Production of fish in land-based aquaculture contributes significantly to the production of animal protein in the human food-supply chain in the Nordic countries. Recirculation aquaculture systems (RAS) is an environmentally sustainable solution that is becoming increasingly relevant for land-based aquaculture. However, production and health management are considerable challenges which limit production performance.
In most RAS systems, production and health management relies on visual observations of the behaviour of the fish (feeding activity and detection of abnormal behaviour) in absence of more automated systems. Today, farmers need to invest a great deal of time to observe the fish, and a large amount of training is required to become familiar with typical- and atypical behaviour of the fish.
An extensive amount of data on water quality, feed use and health parameters are gathered through monitoring of the fish and their environment via sensors. Thus, each farmer has access to a vast amount of data originating from their own farm. In most cases, these data are stored in separate data systems, not utilizing the huge potential for more precise monitoring and reporting of the realtime health, welfare and growth of the fish that could be achieved if data were combined.

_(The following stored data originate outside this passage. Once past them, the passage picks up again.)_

(* ===== verification/Budgets.v ===== *)
(** * Projection budgets (crates/application/src/projection/budgets.rs)

    One runtime's projection quotas, the halves each session is charged
    against at the same moment, and the leases admitted work carries.  Quotas
    are named by their references into the store of Quota.v. *)

From S2P Require Import Prelude Process Terminal Checkpoint Projection Session Atomic Quota.
From S2P Require Import Diagnostics.

(** ** The runtime's budgets *)

Record ProjectionBudgets := {
  pb_limits : ProjectionLimits;
  pb_journal_bytes : quota_ref;
  pb_journal_slots : quota_ref;
  pb_transfer_observers : quota_ref;
  pb_staging_bytes : quota_ref;
  pb_staging_slots : quota_ref;
  pb_resident : quota_ref;
  pb_checkpoints : quota_ref;
  pb_stored : quota_ref;
  pb_stored_slots : quota_ref;
  pb_views : quota_ref;
  pb_requests : quota_ref
}.

(** Fresh quotas, one per limit, from reference [next] on. *)
Definition allocate (limits : list Z) (next : quota_ref) (qs : quotas) : quotas :=
  foldr (λ rl, <[rl.1 := Quota_new rl.2]>) qs (zip (seq next (length limits)) limits).

(** [ProjectionBudgets::new]; [reserved] is whether the ledger's slots could be
    allocated. *)
Definition ProjectionBudgets_new (limits : ProjectionLimits) (reserved : bool) (next : quota_ref)
    : action quotas ProjectionError ProjectionBudgets := λ qs,
  match ProjectionLimits_validate limits with
  | Err e => (qs, Err e)
  | Ok limits =>
    if negb reserved then (qs, Err ProjectionError_Capacity)
    else
      (allocate [lim_journal_bytes limits; lim_journal_slots limits;
                 lim_transfer_observers limits; lim_staging_bytes limits;
                 lim_staging_slots limits; lim_resident_bytes limits;
                 lim_checkpoint_bytes limits; lim_stored_bytes limits;
                 lim_stored_slots limits; lim_view_bytes limits; lim_request_slots limits]
         next qs,
       Ok {| pb_limits := limits;
             pb_journal_bytes := next; pb_journal_slots := next + 1;
             pb_transfer_observers := next + 2; pb_staging_bytes := next + 3;
             pb_staging_slots := next + 4; pb_resident := next + 5;
             pb_checkpoints := next + 6; pb_stored := next + 7;
             pb_stored_slots := next + 8; pb_views := next + 9; pb_requests := next + 10 |}%nat)
  end.

(** diagnostics/resources.rs: what each budget has in use, and its limit. *)
Record BudgetUsage := { bu_used : Z; bu_limit : Z }.
Definition Quota_usage (q : Quota) : BudgetUsage :=
  {| bu_used := q_used q; bu_limit := q_limit q |}.

(** ** A session's halves *)

Record SessionQuotas := {
  sq_shared : ProjectionBudgets;
  sq_staging_bytes : quota_ref;
  sq_staging_slots : quota_ref;
  sq_requests : quota_ref
}.

Definition SessionQuotas_new (shared : ProjectionBudgets) (options : ProjectionOptions)
    (next : quota_ref) (qs : quotas) : quotas * SessionQuotas :=
  (allocate [po_staging_bytes options; po_staging_slots options; po_request_slots options] next qs,
   {| sq_shared := shared; sq_staging_bytes := next; sq_staging_slots := next + 1;
      sq_requests := next + 2 |}%nat).

Definition staging_slot (q : SessionQuotas) : action quotas ProjectionError Lease :=
  Lease_shared_and_local (pb_staging_slots (sq_shared q)) (sq_staging_slots q) 1.
Definition staging_bytes (q : SessionQuotas) (bytes : Z) : action quotas ProjectionError Lease :=
  Lease_shared_and_local (pb_staging_bytes (sq_shared q)) (sq_staging_bytes q) bytes.
Definition request_slot (q : SessionQuotas) : action quotas ProjectionError Lease :=
  Lease_shared_and_local (pb_requests (sq_shared q)) (sq_requests q) 1.

(** Replies are charged to the runtime's input quotas. *)
Record InputQuotas := { iq_bytes : quota_ref; iq_slots : quota_ref }.
Definition input_reserve (i : InputQuotas) (bytes : Z) : action quotas RuntimeError InputLease :=
  InputLease_acquire (iq_bytes i) (iq_slots i) bytes.

(** ** Leases of admitted work *)

Record StagingLease := {
  sg_timing : option Timing;
  sg_bytes : option Lease;
  sg_slots : option Lease
}.

Definition drop_opt (l : option Lease) (qs : quotas) : quotas :=
  match l with Some l => Lease_drop l qs | None => qs end.
(** [Drop for StagingLease]: bytes, then slots; the capacity signal that
    follows is the coordinator's. *)
Definition StagingLease_drop (l : StagingLease) (qs : quotas) : quotas :=
  drop_opt (sg_slots l) (drop_opt (sg_bytes l) qs).

(** admission.rs [reserve_staging]: nothing for a control, a slot and then the
    bytes for output; a refusal gives the slot back. *)
Definition reserve_staging (q : SessionQuotas) (bytes : Z)
    : action quotas ProjectionError StagingLease := λ qs,
  if bytes =? 0 then (qs, Ok {| sg_timing := None; sg_bytes := None; sg_slots := None |})
  else
    match both_leases (staging_slot q) (staging_bytes q bytes) qs with
    | (qs, Err e) => (qs, Err e)
    | (qs, Ok (slot, b)) =>
      (qs, Ok {| sg_timing := None; sg_bytes := Some b; sg_slots := Some slot |})
    end.

(** ** Lemmas *)

Definition opt_charges (l : option Lease) : charges :=
  match l with Some l => Lease_charges l | None => [] end.
Definition StagingLease_charges (l : StagingLease) : charges :=
  opt_charges (sg_bytes l) ++ opt_charges (sg_slots l).

Lemma accounts_drop_opt l cs qs :
  accounts (opt_charges l ++ cs) qs → accounts cs (drop_opt l qs).
Proof. destruct l; [apply accounts_drop|done]. Qed.

Lemma accounts_staging_drop l cs qs :
  accounts (StagingLease_charges l ++ cs) qs → accounts cs (StagingLease_drop l qs).
Proof.
  unfold StagingLease_charges, StagingLease_drop. rewrite <-app_assoc. intros H.
  by apply accounts_drop_opt, accounts_drop_opt.
Qed.

Lemma reserve_staging_sound q bytes :
  0 <= bytes → leases_soundly StagingLease_charges (reserve_staging q bytes).
Proof.
  intros Hb cs qs qs' r Ha. unfold reserve_staging. destruct (bytes =? 0).
  { by intros [= <- <-]. }
  destruct (both_leases _ _ qs) as [q1 [[slot b]|e]] eqn:E; intros [= <- <-];
    apply (both_leases_sound _ _ (Lease_shared_and_local_sound _ _ 1 ltac:(lia))
             (Lease_shared_and_local_sound _ _ _ Hb) cs) in E; try done.
Qed.

Lemma Lease_shared_sound r n : 0 <= n → leases_soundly Lease_charges (Lease_shared r n).
Proof.
  intros Hn cs qs qs' x Ha. unfold Lease_shared.
  destruct (acquire r n qs) as [q1 [|]] eqn:E; intros [= <- <-]; simpl.
  - by eapply accounts_acquire.
  - by apply acquire_refused in E as ->.
Qed.

Lemma allocate_lookup limits next qs r :
  allocate limits next qs !! r =
  if decide (next <= r < next + length limits)%nat
  then Quota_new <$> limits !! (r - next)%nat else qs !! r.
Proof.
  unfold allocate. revert next. induction limits as [|l limits IH]; intros next; simpl.
  { case_decide; [lia|done]. }
  destruct (decide (r = next)) as [->|Hne].
  - rewrite lookup_insert_eq. rewrite decide_True by lia. by rewrite Nat.sub_diag.
  - rewrite lookup_insert_ne by done. rewrite IH. repeat case_decide; try lia; [|done].
    by replace (r - next)%nat with (S (r - S next)) by lia.
Qed.

(** Fresh quotas charge nothing. *)
Lemma accounts_allocate limits next cs qs :
  accounts cs qs → Forall (λ l, 0 <= l <= usize_max) limits →
  Forall (λ c : quota_ref * Z, ¬ (next <= c.1 < next + length limits)%nat) cs →
  accounts cs (allocate limits next qs).
Proof.
  intros [Hu Hl Hn] Hlim Hfresh. split; [| |done]; intros r q; rewrite allocate_lookup;
    case_decide as Hr; eauto; intros (l & El & ->)%fmap_Some; simpl.
  - unfold charged. symmetry. apply zsum_zero. intros c Hc. unfold charge_on. case_decide; [|done].
    rewrite Forall_forall in Hfresh. exfalso. apply (Hfresh _ Hc). by subst.
  - rewrite Forall_lookup in Hlim. by apply Hlim in El.
Qed.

In this project we will use Artificial Intelligence (AI) and statistical models to aid the transition from a human experience-based management of RAS production to a knowledge-based automatic one. Feed management, feeding and feed waste is a major challenge to production. In marine aquaculture, video systems are widely used to observe the fish. This has not yet been implemented in RAS systems. Within this project we will apply deep learning tools on recordings of thousands of video sequences of fish, teaching computer systems how the fish react and use this in feed management and health monitoring. We aim at developing a closed loop control feeding system to optimize growth and limit feed waste and at the same time explore the possibilities of an early detection system for health monitoring.
The results from this project will be directly applicable in RAS farms everywhere and will improve fish health and welfare as well as productivity, thus ensuring an increasing sustainability of aquaculture.